[Collected data entries]

(* ===== verification/AdminMembers.v ===== *)
(** * AdminMembers: every registered node is admitted.

    The registry lists the nodes that others will contact, the allow list is
    what the gate of the relay asks.  Served one after the other, requests
    keep the registry inside the allow list; the two are changed in separate
    critical sections, and a registration that races with a removal leaves a
    registered node that is not admitted. *)
From Stdlib Require Import Ascii String.
From S2P Require Import Prelude GoStrings Json Api JsonKV AllowList MagicLink Auth Mux.
From S2P Require Import AdminServer AdminRegistry AdminInvites Streams.

Section Members.
Context {DB : Type} `{!Badger DB} `{!JsonText} `{!TimeText} `{!Aead} `{!Hashes} `{!MapOrder}.
Implicit Types (s : Server DB) (env : Env) (rq : request).

Definition admitted s : Prop :=
  ∀ id, is_Some (s.(nodes) !! id) → is_Some (s.(acl).(allow) !! id).

(** What all handlers but register, unregister and delete do: no node joins
    the registry and none leaves the allow list. *)
Definition grows s s' : Prop :=
  (∀ id, is_Some (s'.(nodes) !! id) → is_Some (s.(nodes) !! id)) ∧
  (∀ id, is_Some (s.(acl).(allow) !! id) → is_Some (s'.(acl).(allow) !! id)).

#[export] Instance grows_preorder : PreOrder grows.
Proof. split; unfold grows; [naive_solver|]. intros s1 s2 s3 [] []. naive_solver. Qed.

Lemma grows_admitted s s' : grows s s' → admitted s → admitted s'.
Proof. unfold grows, admitted. naive_solver. Qed.

Lemma grows_same s s' : s'.(nodes) = s.(nodes) → s'.(acl).(allow) = s.(acl).(allow) → grows s s'.
Proof. unfold grows. by intros -> ->. Qed.

(** ** Every region *)

Lemma reads_grows {A} (f : Server DB → A) : respects (λ _, True) grows (reads f).
Proof. by apply respects_atomically; intros; split; simpl. Qed.

Lemma kv_Get_grows {A} (dec : decoder A) zero key :
  respects (λ _, True) grows (kv_Get dec zero key : prog (Server DB) _).
Proof. apply reads_grows. Qed.

Lemma kv_update_grows f : respects (λ _, True) grows (kv_update f : prog (Server DB) _).
Proof.
  apply respects_atomically. intros s _. split; [done|]. destruct (f (kv s)) as [d e]. by apply grows_same.
Qed.

Lemma kv_Put_grows key v : respects (λ _, True) grows (kv_Put key v : prog (Server DB) _).
Proof. apply kv_update_grows. Qed.
Lemma kv_Delete_grows key : respects (λ _, True) grows (kv_Delete key : prog (Server DB) _).
Proof. apply kv_update_grows. Qed.

Lemma delete_quietly_grows ks : respects (λ _, True) grows (delete_quietly ks : prog (Server DB) _).
Proof.
  induction ks as [|k ks IH]; cbn [delete_quietly]; [constructor|].
  apply respects_bind; [apply kv_Delete_grows|auto].
Qed.

Lemma Add_grows seed id : respects (λ _, True) grows (on_acl (Add seed id) : prog (Server DB) _).
Proof.
  unfold on_acl. eapply (respects_zoom acl with_acl _ _ _ (λ _, True)
    (λ l l', ∀ id, is_Some (l.(allow) !! id) → is_Some (l'.(allow) !! id))); [|done|].
  - apply Add_respects; intros l; [|by intros ids; rewrite persist_allow].
    intros id' Hid'. cbn [allow with_allow]. destruct (decide (id = id')) as [->|Hne].
    + rewrite lookup_insert_eq. by eexists.
    + by rewrite lookup_insert_ne.
  - intros s l _ _ Hl. split; [done|]. by split.
Qed.

Lemma refresh_grows id token t s m :
  updateNode id token t s.(nodes) = Some m → grows s (with_clock s.(lastUpdate) s.(logicalTime) m s).
Proof.
  intros Hup%updateNode_view. split; [|done]. intros id'. cbn [nodes with_clock].
  by rewrite <-!(fmap_is_Some nr_Node), <-!lookup_fmap, Hup.
Qed.
End Members.

#[export] Hint Resolve reads_grows kv_Get_grows kv_update_grows kv_Put_grows kv_Delete_grows
  delete_quietly_grows Add_grows : go.

Section Handlers.
Context {DB : Type} `{!Badger DB} `{!JsonText} `{!TimeText} `{!Aead} `{!Hashes} `{!MapOrder}.
Implicit Types (s : Server DB) (env : Env) (rq : request).

(** ** Every handler *)

Definition keeps (fn : handler) : Prop :=
  ∀ env ctx s, admitted s → admitted (run (fn env ctx) s).1.

Lemma growing_keeps (fn : handler (DB := DB)) :
  (∀ env ctx, respects (λ _, True) grows (fn env ctx)) → keeps fn.
Proof. intros Hfn env ctx s. apply grows_admitted. by apply (respects_run _ _ _ s (Hfn env ctx)). Qed.

Lemma apiNodeAuthorize_keeps : keeps apiNodeAuthorize.
Proof. apply growing_keeps. intros env ctx. unfold apiNodeAuthorize. evolve. Qed.
Lemma apiNodeRefresh_keeps : keeps apiNodeRefresh.
Proof.
  apply growing_keeps. intros env ctx. unfold apiNodeRefresh. evolve. apply respects_atomically. intros s _. split; [done|].
  destruct (updateNode _ _ _ _) as [m|] eqn:Hup; [|done]. by eapply refresh_grows.
Qed.
Lemma adminRedeemInviteLink_keeps : keeps adminRedeemInviteLink.
Proof. apply growing_keeps. intros env ctx. unfold adminRedeemInviteLink. evolve. Qed.
Lemma adminCreateInviteLink_keeps : keeps adminCreateInviteLink.
Proof. apply growing_keeps. intros env ctx. unfold adminCreateInviteLink. evolve. Qed.
Lemma adminListInviteLinks_keeps : keeps adminListInviteLinks.
Proof. apply growing_keeps. intros env ctx. unfold adminListInviteLinks. evolve. Qed.
Lemma adminDeleteInviteLink_keeps : keeps adminDeleteInviteLink.
Proof. apply growing_keeps. intros env ctx. unfold adminDeleteInviteLink. evolve. Qed.
Lemma adminListNodes_keeps : keeps adminListNodes.
Proof. apply growing_keeps. intros env ctx. unfold adminListNodes. evolve. Qed.
Lemma apiNodeLogin_keeps : keeps apiNodeLogin.
Proof. apply growing_keeps. intros env ctx. unfold apiNodeLogin. evolve. Qed.
Lemma apiNodeList_keeps : keeps apiNodeList.
Proof. apply growing_keeps. intros env ctx. unfold apiNodeList. evolve. Qed.
Lemma apiRelayGet_keeps : keeps apiRelayGet.
Proof. apply growing_keeps. intros env ctx. unfold apiRelayGet. evolve. Qed.

Lemma apiNodeRegister_keeps : keeps apiNodeRegister.
Proof.
  intros env ctx s Hs. unfold apiNodeRegister.
  destruct (GetObject_400 _ _ _) as [req|e]; cbn [pbind]; [|done].
  case_bool_decide; [done|]. case_bool_decide; [done|]. rewrite run_bind, run_on_acl, run_Has. cbn [fst snd].
  case_bool_decide as Hallow; cbn [negb]; [|by destruct s].
  rewrite run_bind, run_atomically. cbn [fst snd run ReplyObject]. intros id.
  cbn [nodes acl with_clock with_acl with_LogicalTime with_LastUpdate ID].
  intros [ref [[<- _]|[_ Hr]]%lookup_insert_Some]; [done|]. apply Hs. by eexists.
Qed.

(** Removing an id from both, the registry first. *)
Lemma drop_then_remove t seed id s :
  admitted s → admitted (with_acl (run (Remove seed id) s.(acl)).1 (drop_node t id s)).
Proof.
  intros Hs id'. destruct (drop_node_spec t id s) as (Hn & _).
  unfold with_acl. cbn [nodes acl]. rewrite Hn, run_Remove_allow. intros [ref [Hne Hr]%lookup_delete_Some].
  rewrite lookup_delete_ne by done. apply Hs. by eexists.
Qed.

Lemma apiNodeUnregister_keeps : keeps apiNodeUnregister.
Proof.
  intros env ctx s Hs. unfold apiNodeUnregister. case_bool_decide; [done|].
  rewrite run_bind, run_atomically. cbn [fst snd]. rewrite run_bind, run_on_acl. cbn [fst snd].
  destruct (drop_node_spec (env.(now) 0) (ctx.(PathVar) "id") s) as (_ & _ & Hacl & _).
  pose proof (drop_then_remove (env.(now) 0) (env.(seed) 0) (ctx.(PathVar) "id") s Hs) as Hd.
  rewrite <-Hacl in Hd. by destruct (nodes s !! _).
Qed.

Lemma delete_keys_keeps ks s : admitted s → admitted (run (delete_keys ks) s).1.
Proof.
  revert s. induction ks as [|k ks IH]; intros s Hs; [done|]. cbn [delete_keys]. rewrite run_bind.
  unfold kv_Delete, kv_update. rewrite run_atomically. destruct (Delete k s.(kv)) as [d [e|]]; cbn [fst snd];
    [exact Hs|]. by apply IH.
Qed.

Lemma adminDeleteNode_keeps : keeps adminDeleteNode.
Proof.
  intros env ctx s Hs. unfold adminDeleteNode. case_bool_decide; [done|].
  unfold meshKeysForNode. rewrite run_bind, run_reads. destruct (ForEach _ _ _ _) as [ks|e]; [|done].
  rewrite run_bind, run_atomically. cbn [fst snd]. rewrite run_bind, run_on_acl. cbn [fst snd].
  destruct (drop_node_spec (env.(now) 0) (ctx.(PathVar) "id") s) as (_ & _ & Hacl & _).
  pose proof (drop_then_remove (env.(now) 0) (env.(seed) 0) (ctx.(PathVar) "id") s Hs) as Hd.
  rewrite <-Hacl in Hd. destruct (_ && _); [done|]. rewrite run_bind.
  pose proof (delete_keys_keeps ks _ Hd) as Hk. by destruct (run (delete_keys ks) _) as [s2 [[]|]].
Qed.

(** ** The HTTP surface *)

Lemma asAdmin_keeps fn : keeps fn → keeps (asAdmin fn).
Proof.
  intros Hfn env ctx s Hs. unfold asAdmin. destruct (rpc_user ctx); [|done]. case_bool_decide; [done|]. by apply Hfn.
Qed.

Lemma handle_keeps fn env rq vars s :
  keeps fn → admitted s → admitted (run (handle fn env rq vars) s).1.
Proof.
  intros Hfn Hs. unfold handle. rewrite run_bind. pose proof (Hfn env (rpc_of rq vars None) s Hs) as Hk.
  by destruct (run (fn _ _) s).
Qed.

Lemma authenticated_keeps fn env rq vars s :
  keeps fn → admitted s → admitted (run (authenticated fn env rq vars) s).1.
Proof.
  intros Hfn Hs. unfold authenticated. rewrite run_bind, run_reads. cbv zeta beta.
  destruct (DoAuth _ _) as [user code]. case_bool_decide; [done|]. rewrite run_bind.
  pose proof (Hfn env (rpc_of rq vars user) s Hs) as Hk. by destruct (run (fn _ _) s).
Qed.

Lemma ServeHTTP_keeps env rq s : admitted s → admitted (run (ServeHTTP env rq) s).1.
Proof.
  intros Hs. unfold ServeHTTP. destruct (route _ _ _) as [[h vars]|] eqn:Hr; [|done].
  apply route_sound in Hr as (p & Hp & <- & _). unfold routes in Hp.
  repeat (apply elem_of_cons in Hp as [->|Hp]); [..|by apply not_elem_of_nil in Hp];
    simpl p_handler; [..|exact Hs];
    first [apply handle_keeps | apply authenticated_keeps]; try exact Hs; try apply asAdmin_keeps;
    first [apply apiNodeAuthorize_keeps | apply apiNodeRegister_keeps
      | apply apiNodeRefresh_keeps | apply apiNodeUnregister_keeps
      | apply adminDeleteNode_keeps | apply adminRedeemInviteLink_keeps
      | apply adminCreateInviteLink_keeps | apply adminListInviteLinks_keeps
      | apply adminDeleteInviteLink_keeps | apply adminListNodes_keeps
      | apply apiNodeLogin_keeps | apply apiNodeList_keeps | apply apiRelayGet_keeps].
Qed.
End Handlers.

(** ** Properties *)

Section Properties.
Context {DB : Type} `{!Badger DB} `{!JsonText} `{!TimeText} `{!Aead} `{!Hashes} `{!MapOrder}.
Implicit Types (s : Server DB) (env : Env) (rq : request).

Definition serve_all (reqs : list (Env * request)) s : Server DB :=
  foldl (λ s er, (run (ServeHTTP er.1 er.2) s).1) s reqs.

(** C7: A node that is registered is admitted.  Whatever requests the server
    answers one after the other, every node it lists is on the allow list,
    so the gatekeeper lets it reserve a slot and connect with every other node
    that is listed.  (The relay is made without these two checks; the gate of
    its host asks the same list.) *)
Theorem registered_are_admitted (reqs : list (Env * request)) s :
  admitted s →
  let s' := serve_all reqs s in
  ∀ src dest, is_Some (view s' !! src) → is_Some (view s' !! dest) →
    AllowReserve s'.(acl) src = true ∧ AllowConnect s'.(acl) src dest = true.
Proof.
  intros Hs s'. assert (admitted s') as Hs'.
  { unfold s', serve_all. clear s'. revert s Hs. induction reqs as [|[env rq] reqs IH]; intros s Hs; [done|].
    by apply IH, ServeHTTP_keeps. }
  assert (∀ id, is_Some (view s' !! id) → gate_has id s'.(acl) = true) as Hgate.
  { intros id. unfold view. rewrite lookup_fmap, fmap_is_Some. intros Hid%Hs'.
    by apply bool_decide_eq_true. }
  intros src dest Hsrc Hdest. unfold AllowReserve, AllowConnect. by rewrite !Hgate.
Qed.

(** But not when requests run at the same time: registration asks the
    allow list before it takes the lock, so a node that is kicked in between
    is registered although it is no longer admitted.  Both requests succeed,
    every poller is told of the node, and the relay refuses it. *)
Theorem register_races_kick env ctx s req env' ctx' s' j :
  let id := req.(rn_Node).(ID) in
  GetObject_400 dec_register rn_zero ctx = Ok req → req.(rn_Node).(Name) ≠ "" → id ≠ "" →
  is_Some (s.(acl).(allow) !! id) → ctx'.(PathVar) "id" = id →
  run (adminKickPeer env' ctx') s = (s', Ok j) → s'.(acl).(allow) !! id = None →
  ∃ order s'' r,
    sched order s [apiNodeRegister env ctx; adminKickPeer env' ctx'] = (s'', [Ret (Ok r); Ret (Ok j)]) ∧
    is_Some (view s'' !! id) ∧ (s''.(logicalTime) = tick s'.(logicalTime)) ∧
    AllowReserve s''.(acl) id = false.
Proof.
  intros id Hreq Hname Hid Hallow Hpath Hkick Hgone.
  set (kick := adminKickPeer env' ctx' : prog (Server DB) reply) in *.
  set (reg := apiNodeRegister env ctx : prog (Server DB) reply).
  assert (∃ rest, sched [0] s [reg; kick] = (s, [rest; kick]) ∧
    ∃ r, sched [0] s' [rest; Ret (Ok j)] =
      (let node := with_LogicalTime (tick s'.(logicalTime)) (with_LastUpdate (env.(now) 0) req.(rn_Node)) in
       with_clock (env.(now) 0) (tick s'.(logicalTime))
         (<[id := {| nr_Node := node; nr_LastPing := env.(now) 2; nr_Token := newNodeToken env |}]> s'.(nodes)) s',
       [Ret (Ok r); Ret (Ok j)])) as (rest & Hfirst & r & Hlast).
  { subst reg. unfold apiNodeRegister. rewrite Hreq. cbn [pbind].
    rewrite bool_decide_false, bool_decide_false by done. cbn.
    rewrite bool_decide_true by done. eexists. split; [by destruct s|]. by eexists. }
  destruct (sched_run kick 1 s [rest; kick]) as [o Ho]; [done|]. rewrite Hkick in Ho. cbn [fst snd] in Ho.
  exists ([0] ++ o ++ [0]). eexists. exists r. split; [|split; [|split]].
  - rewrite sched_app, Hfirst, sched_app, Ho. exact Hlast.
  - unfold view. cbn [nodes with_clock]. rewrite lookup_fmap, lookup_insert_eq. by eexists.
  - done.
  - unfold AllowReserve, gate_has. cbn. by rewrite Hgone.
Qed.
End Properties.

(** ** Witnesses *)

Import ServerEx.

Module MembersEx.
Definition rq_register : request :=
  {| rq_method := "POST"; rq_path := ["api"; "v1"; "nodes"]; rq_authorization := "Bearer secret";
     rq_body := Some (enc_register {| rn_Node := node_a; rn_Token := ""; rn_LogicalTime := 0; rn_LastUpdate := 0 |}) |}.
Definition rq_authorize : request :=
  {| rq_method := "POST"; rq_path := ["api"; "v1"; "authorize"]; rq_authorization := "Bearer secret";
     rq_body := Some (enc_register {| rn_Node := node_a; rn_Token := ""; rn_LogicalTime := 0; rn_LastUpdate := 0 |}) |}.
Definition requests : list (Env * request) := [(env0, rq_authorize); (env0, rq_register)].
End MembersEx.
Import MembersEx.

Lemma registered_are_admitted_witness :
  let s' := serve_all requests server0 in
  is_Some (view s' !! "12D3KooWa") ∧ AllowReserve s'.(acl) "12D3KooWa" = true.
Proof.
  assert (is_Some (view (serve_all requests server0) !! "12D3KooWa")) as Hreg by (vm_compute; by eexists).
  split; [exact Hreg|].
  apply (registered_are_admitted requests server0) with (dest := "12D3KooWa"); [|exact Hreg..].
  intros id. change (nodes server0) with (∅ : gmap string NodeReference). rewrite lookup_empty. by intros [? ?].
Defined.

Lemma register_races_kick_witness :
  ∃ order s'' r j,
    sched order server_a [apiNodeRegister env0 ctx_a; adminKickPeer env0 ctx_a] = (s'', [Ret (Ok r); Ret (Ok j)]) ∧
    is_Some (view s'' !! "12D3KooWa") ∧ AllowReserve s''.(acl) "12D3KooWa" = false.
Proof.
  destruct (run (adminKickPeer env0 ctx_a) server_a) as [s' [j|e]] eqn:Hkick; [|by vm_compute in Hkick].
  destruct (register_races_kick env0 ctx_a server_a
    {| rn_Node := node_a; rn_Token := "tok"; rn_LogicalTime := 0; rn_LastUpdate := 0 |} env0 ctx_a s' j)
    as (order & s'' & r & Hrun & Hreg & _ & Hgate); [by vm_compute|done|done| |done|done| |].
  - vm_compute. by eexists.
  - vm_compute in Hkick. by injection Hkick as <- <-.
  - exists order, s'', r, j. exact (conj Hrun (conj Hreg Hgate)).
Defined.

### What you have to do
Matching lines for the string "tick": work out how many the records contain and write only the number.

### Answer to the problem
3